Sunday, December 29, 2013

Sunday, December 29, 2013

From Pain and Sorrow

From the background of pain and sorrow often break out the noblest and most winning manifestations of humanity. The depth of human sympathy, the wealth of its love, is displayed in scenes of tribulation and need. The robes of charity show their whiteness amid the gloom of poverty and distress. Christlike patience is born of suffering, the soul shines out in its essential splendor through the medium of bodily anguish, and faith trims her lamp in the shadow of the grave. Shall we call this existence a trivial thing, whose very miseries are the occasions of the noblest triumphs, whose trials may be converted into divine strength, whose tears may change into celestial dew, and nourish flowers of immortal hope? 

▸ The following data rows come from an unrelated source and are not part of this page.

(** X11. The block in which [parse_weather] looks for its fields is a
    [div]: the first [div] of the document with the class
    [AppFact_wrap__N4SYB]; or, when no [div] has that class, the first [div]
    with a class attribute in which [AppFact_wrap__] occurs; or, when there is
    no such [div] either, the nearest [div] around the first [span] with a
    class attribute in which [AppFactTemperature_value] occurs. *)
Theorem fact_block_is_a_div (soup wrap : element) :
  find_wrap soup = Some wrap ->
  let exact := tag_with_class (u "div") (u "AppFact_wrap__N4SYB") in
  let stable := tag_with_class_part (u "div") (u "AppFact_wrap__") in
  let value := tag_with_class_part (u "span") (u "AppFactTemperature_value") in
  is_tag (u "div") (here wrap) = true
  /\ (first_below exact soup wrap
      \/ (none_below exact soup /\ first_below stable soup wrap)
      \/ (none_below exact soup /\ none_below stable soup
          /\ exists v, first_below value soup v /\ nearest_parent (u "div") v wrap)).
Proof.
  intros Hwrap exact stable value. unfold find_wrap in Hwrap.
  destruct (select_one _ soup) as [w|] eqn:Hexact.
  - injection Hwrap as ->. apply select_one_first in Hexact.
    split; [| by left]. by destruct Hexact as (_ & _ & _ & [? _] & _).
  - apply select_one_none in Hexact.
    destruct (find (u "div") _ soup) as [w|] eqn:Hpart.
    + injection Hwrap as ->. apply find_first in Hpart.
      split; [| right; left; by split]. by destruct Hpart as (_ & _ & _ & [? _] & _).
    + apply find_none in Hpart.
      destruct (find (u "span") _ soup) as [v|] eqn:Hspan; [| done].
      apply find_first in Hspan. apply find_parent_nearest in Hwrap.
      split; [by destruct Hwrap as (_ & _ & ? & _) |].
      right. right. split; [done |]. split; [done |]. by exists v.
Qed.
(** The inner loop [for enemy in list(self.enemy_group)] for one attack
    effect: an enemy killed earlier in the call has left the group and is
    passed over. *)
Fixpoint collide_enemies (s : sprite) (enemies : list Enemy.t) (acc : tally)
  : sprite * list Enemy.t * tally :=
  match enemies with
  | [] => (s, [], acc)
  | e :: rest =>
      let collides :=
        match rect_of s with
        | Some r => Rect.colliderect r (Enemy.rect e)
        | None => false
        end in
      if Enemy.alive e && collides then
        let (s1, hit) := sprite_hit_enemy (Enemy.id e) s in
        if hit then
          let knockback_dir :=
            Vec.sub (Vec.of_point (Rect.center (Enemy.rect e)))
              (Vec.of_point (center_of s1)) in
          let drop_info := Enemy.get_drop_info e in
          let (e', died) :=
            Enemy.take_damage (damage_of s1) (Some knockback_dir) e in
          let acc1 :=
            if died
            then mk_tally (damage_dealt acc) (kills acc + 1)
                   (dead_enemies acc ++ [drop_info])
            else acc in
          let acc2 :=
            mk_tally (damage_dealt acc1 + damage_of s1)%Q (kills acc1)
              (dead_enemies acc1) in
          let '(s2, rest', acc3) := collide_enemies s1 rest acc2 in
          (s2, e' :: rest', acc3)
        else
          let '(s2, rest', acc3) := collide_enemies s1 rest acc in
          (s2, e :: rest', acc3)
      else
        let '(s2, rest', acc3) := collide_enemies s rest acc in
        (s2, e :: rest', acc3)
  end.
(** The oldest tag: the index found is the last one, the guard
    [len(tags) <= i] lets it through, and [tags[i + 1]] is out of
    range. *)
Lemma previous_in_oldest front version st :
  version ∉ front ->
  previous_in (front ++ [version]) version st = (st, Raise IndexError).
Proof.
  intros Hfront. unfold previous_in.
  rewrite decide_False by (intros Habs; apply Habs; set_solver).
  unfold mbind, M_bind, lift. rewrite list_index_first by done.
  rewrite decide_False by (rewrite length_app; simpl; lia).
  unfold list_item. rewrite lookup_ge_None_2; [done|].
  rewrite length_app. simpl. lia.
Qed.

Lemma find_previous_version_tag_run version st w out tags :
  check_output (world st) tag_command = (w, Output out) ->
  candidate_tags (strip out) = Ok tags ->
  find_previous_version_tag version st
  = previous_in tags version {| world := w; trace := trace st ++ [EvGit tag_command] |}.
Proof.
  intros Hgit Htags. unfold find_previous_version_tag.
  rewrite (bind_ok _ _ _ _ _ (git_output _ _ _ _ Hgit)).
  unfold mbind at 1, M_bind, lift. by rewrite Htags.
Qed.

(** C2.  When the version asked for is the last of the candidate tags,
    [find_previous_version_tag] does not return [None]: it raises
    [IndexError]. *)
Theorem find_previous_version_tag_oldest_raises version st w out front :
  check_output (world st) tag_command = (w, Output out) ->
  candidate_tags (strip out) = Ok (front ++ [version]) ->
  version ∉ front ->
  find_previous_version_tag version st
  = ({| world := w; trace := trace st ++ [EvGit tag_command] |}, Raise IndexError).
Proof.
  intros Hgit Htags Hfront.
  rewrite (find_previous_version_tag_run _ _ _ _ _ Hgit Htags).
  by apply previous_in_oldest.
Qed.

(** X5.  The two other cases of the specification hold.  When the version
    has an older candidate after it, [find_previous_version_tag] returns
    that candidate. *)
Lemma find_previous_version_tag_next version st w out front next rest :
  check_output (world st) tag_command = (w, Output out) ->
  candidate_tags (strip out) = Ok (front ++ version :: next :: rest) ->
  version ∉ front ->
  find_previous_version_tag version st
  = ({| world := w; trace := trace st ++ [EvGit tag_command] |}, Ok (Some next)).
Proof.
  intros Hgit Htags Hfront.
  rewrite (find_previous_version_tag_run _ _ _ _ _ Hgit Htags).
  by apply previous_in_next.
Qed.

(** X6.  When the version is not among the candidates,
    [find_previous_version_tag] returns [None]. *)
Lemma find_previous_version_tag_absent version st w out tags :
  check_output (world st) tag_command = (w, Output out) ->
  candidate_tags (strip out) = Ok tags ->
  version ∉ tags ->
  snd (find_previous_version_tag version st) = Ok None.
Proof.
  intros Hgit Htags Habs.
  rewrite (find_previous_version_tag_run _ _ _ _ _ Hgit Htags).
  by rewrite previous_in_absent.
Qed.
(** * LEQ actor updates: imagined rollouts, lambda-returns and the DPG loss

    A shallow embedding of [algos/leq/actor.py] (functions
    [DPG_lambda_update_actor] and [DPG_multistep_update_actor], and after
    them [onestep_update_actor], [update_actor_bc] and [update_alpha])
    together with the properties of the rollout, the return recursions,
    the asymmetric weights and the loss that the specification states.

    Conventions of the embedding.
    - A float is an exact rational ([Qc], canonical fractions, so that
      Leibniz equality is numerical equality).  Rounding and overflow are
      outside the model.  A true division whose divisor is zero yields inf
      or nan in JAX; the model reports it as the outcome [NonFinite] of the
      whole run and says nothing more about such a run.
    - A Python list is a [list]; [l[i]] outside the list raises
      [IndexError]; [l.append(x)] is [l ++ [x]].
    - A one-axis JAX array of floats is a [list Qc]; arrays of two and three
      axes are nested lists, outermost axis first; [jnp.stack] of a Python
      list along axis 0 is the list itself.  The stack's check that its
      entries have one shape is not modelled: what is stated on the
      stacked actions is what the code does when the start action and the
      policy's actions have one length, as in the enclosing functions,
      where [Ra = get_deter(actor(Robs))].
    - The dynamics model, the policy, the critic and the key splitter are
      opaque collaborators (objects of [common.Model]); they are the fields
      of the class [Collaborators].
    - Automatic differentiation ([jax.jacrev]) and the gradient step
      ([apply_gradient]) are not modelled: the loss function takes the
      diagonal of the Jacobian, [grad_gae], as an argument. *)

From Stdlib Require Import List ZArith QArith Qcanon Lia Lqa PeanoNat Bool.
From Stdlib Require Qcabs.
Import ListNotations.
(** C8, amended. When [loadConfig] fails, [create] returns no listener and
    the rule makes no report, for every file and every import declaration.
    When the configuration loads without path mappings, no relative
    specifier is reported.  [create], the listener and [lint] are total
    functions: they return for every input. *)
Theorem C8_failed_configuration_is_a_no_op :
  forall (host : Host) (filename : string) (options : Options),
    (forall message,
        loadConfig host (configPath host options)
        = ConfigLoaderFailResult message ->
        create host filename options = None
        /\ forall node, lint host filename options node = [])
    /\ (forall absoluteBaseUrl,
           loadConfig host (configPath host options)
           = ConfigLoaderSuccessResult absoluteBaseUrl [] ->
           forall specifier raw,
             Js.startsWith specifier "." = true ->
             lint host filename options (importOf specifier raw) = []).
Proof.
  intros host filename options. split.
  - intros message H. unfold lint, create. rewrite H. auto.
  - intros base H specifier raw Hrel. unfold lint, create. rewrite H.
    rewrite ImportDeclaration_alternative. unfold alternative.
    rewrite Hrel. reflexivity.
Qed.

(** A host whose configuration cannot be loaded, and one whose
    configuration has no path mappings. *)
Lemma C8_failed_configuration_is_a_no_op_witness :
  lint {| cwd := "/fx"; disk := Fixture.diskOf Fixture.files;
          loadConfig := fun _ => ConfigLoaderFailResult "failed" |}
    "/fx/src/components/App.ts" defaultOptions
    (Fixture.doubleQuoted "@/components/Button") = []
  /\ lint (Fixture.hostOf Fixture.files []) "/fx/src/components/App.ts"
       defaultOptions (importOf "../utils/helpers" "../utils/helpers") = [].
Proof.
  split.
  - apply (proj1 (C8_failed_configuration_is_a_no_op
                    {| cwd := "/fx"; disk := Fixture.diskOf Fixture.files;
                       loadConfig := fun _ => ConfigLoaderFailResult "failed" |}
                    "/fx/src/components/App.ts" defaultOptions) "failed").
    reflexivity.
  - apply (proj2 (C8_failed_configuration_is_a_no_op
                    (Fixture.hostOf Fixture.files [])
                    "/fx/src/components/App.ts" defaultOptions) "/fx");
      reflexivity.
Defined.

(** *** Segment counts of the forms the rule handles *)

Lemma startsWith_app (p s : string) :
  Js.startsWith s p = true -> s = p ++ Js.slice (String.length p) s.
Proof.
  revert s. induction p as [|a p IH]; intros s H.
  - simpl. now rewrite slice_0.
  - destruct s as [|b s]; [discriminate|].
    simpl in H. apply andb_prop in H as [Hb Hp].
    apply Ascii.eqb_eq in Hb. subst b.
    simpl String.length. rewrite slice_cons. simpl. f_equal. now apply IH.
Qed.

(** The leading [./] that [countSegments] strips is a segment it would
    not count: the count is that of the counted segments of the whole
    specifier. *)
Lemma countSegments_split (s : string) :
  countSegments s = List.length (filter counted (Js.split "/" s)).
Proof.
  destruct (Js.startsWith s "./") eqn:Hpre.
  - apply startsWith_app in Hpre. rewrite Hpre at 1 2.
    unfold countSegments. rewrite dropPrefix_dot_slash.
    change (String.length "./") with 2.
    change ("./" ++ Js.slice 2 s) with ("." ++ "/" ++ Js.slice 2 s).
    rewrite split_segment_slash by reflexivity. reflexivity.
  - unfold countSegments, Js.dropPrefix. rewrite Hpre. reflexivity.
Qed.




(** *** The fix *)

(** C10, as stated, fails: for an import written in single quotes the fix
    replaces the literal [node.source] with text in double quotes. *)
Lemma C10_single_quoted_import_gets_double_quotes :
  List.map (fun r => (raw (replaced (fix_ r)), text (fix_ r)))
    (lint Fixture.host "/fx/src/components/Button.ts" defaultOptions
       (Fixture.singleQuoted "../utils/helpers"))
  = [("'../utils/helpers'",
      String Js.dquote ("@utils/helpers" ++ String Js.dquote ""))]
  /\ Js.squote <> Js.dquote.
Proof. split; [reflexivity|discriminate]. Qed.

(** C10, amended. On every report the fix replaces the literal
    [node.source] of the import with the reported shorter specifier
    between double quotes, whatever the quotes of the original are. *)
Theorem C10_fix_is_double_quoted :
  forall (cwd fileDir absoluteBaseUrl : string) (matchPath : MatchPath)
         (aliasMap : AliasMap) (node : ImportDeclarationNode)
         (r : ReportDescriptor),
    ImportDeclaration cwd fileDir absoluteBaseUrl matchPath aliasMap node
    = Some r ->
    replaced (fix_ r) = source node
    /\ text (fix_ r) = String Js.dquote (shorter r ++ String Js.dquote "")
    /\ ShortestImport.node r = source node
    /\ messageId r = "shorterImportAvailable".
Proof.
  intros cwd fileDir base matchPath aliasMap node r.
  destruct node as [[[specifier|] raw]]; [|discriminate].
  change {| source := {| value := StringValue specifier; raw := raw |} |}
    with (importOf specifier raw).
  rewrite ImportDeclaration_alternative.
  destruct (alternative cwd fileDir base matchPath aliasMap specifier);
    [|discriminate].
  destruct (Nat.ltb _ _); [|discriminate].
  intros H; inversion H; subst. repeat split; reflexivity.
Qed.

Edwin H. Chapin (born December 29, 1814)

Edwin H. Chapin (1814-1880)


Truth Prevails!

I have nothing better to say than the truth, or what I hold to be the truth.  But why seek truths that are not pleasant?  We cannot help it.  No man can suppress the truth.  Truth finds a crack or crevice to crop out of; it bobs up to the surface and all the volume and weight of waters can not keep it down.  Truth prevails!  Life, death, truth—behold, these three no power can keep back.  And since we are doomed to know the truth, let us cultivate a love for it.  It is of no avail to cry over lost illusions, to long for vanished dreams, or to call to the departing gods to come back.  It may be pleasant to play with toys and dolls all our life, but evidently we are not meant to remain children always.  The time comes when we must put away childish things and obey the summons of truth, stern and high.  A people who fear the truth can never be a free people.  If what I will say is the truth, do you know of any good reason why I should not say it?  And if for prudential reasons I should sometimes hold back the truth, how would you know when I am telling what I believe to be the truth, and when I am holding it back for reasons of policy?

The truth, however unwelcome, is not injurious; it is error which raises false hopes, which destroys, degrades and pollutes, and which, sooner or later, must be abandoned.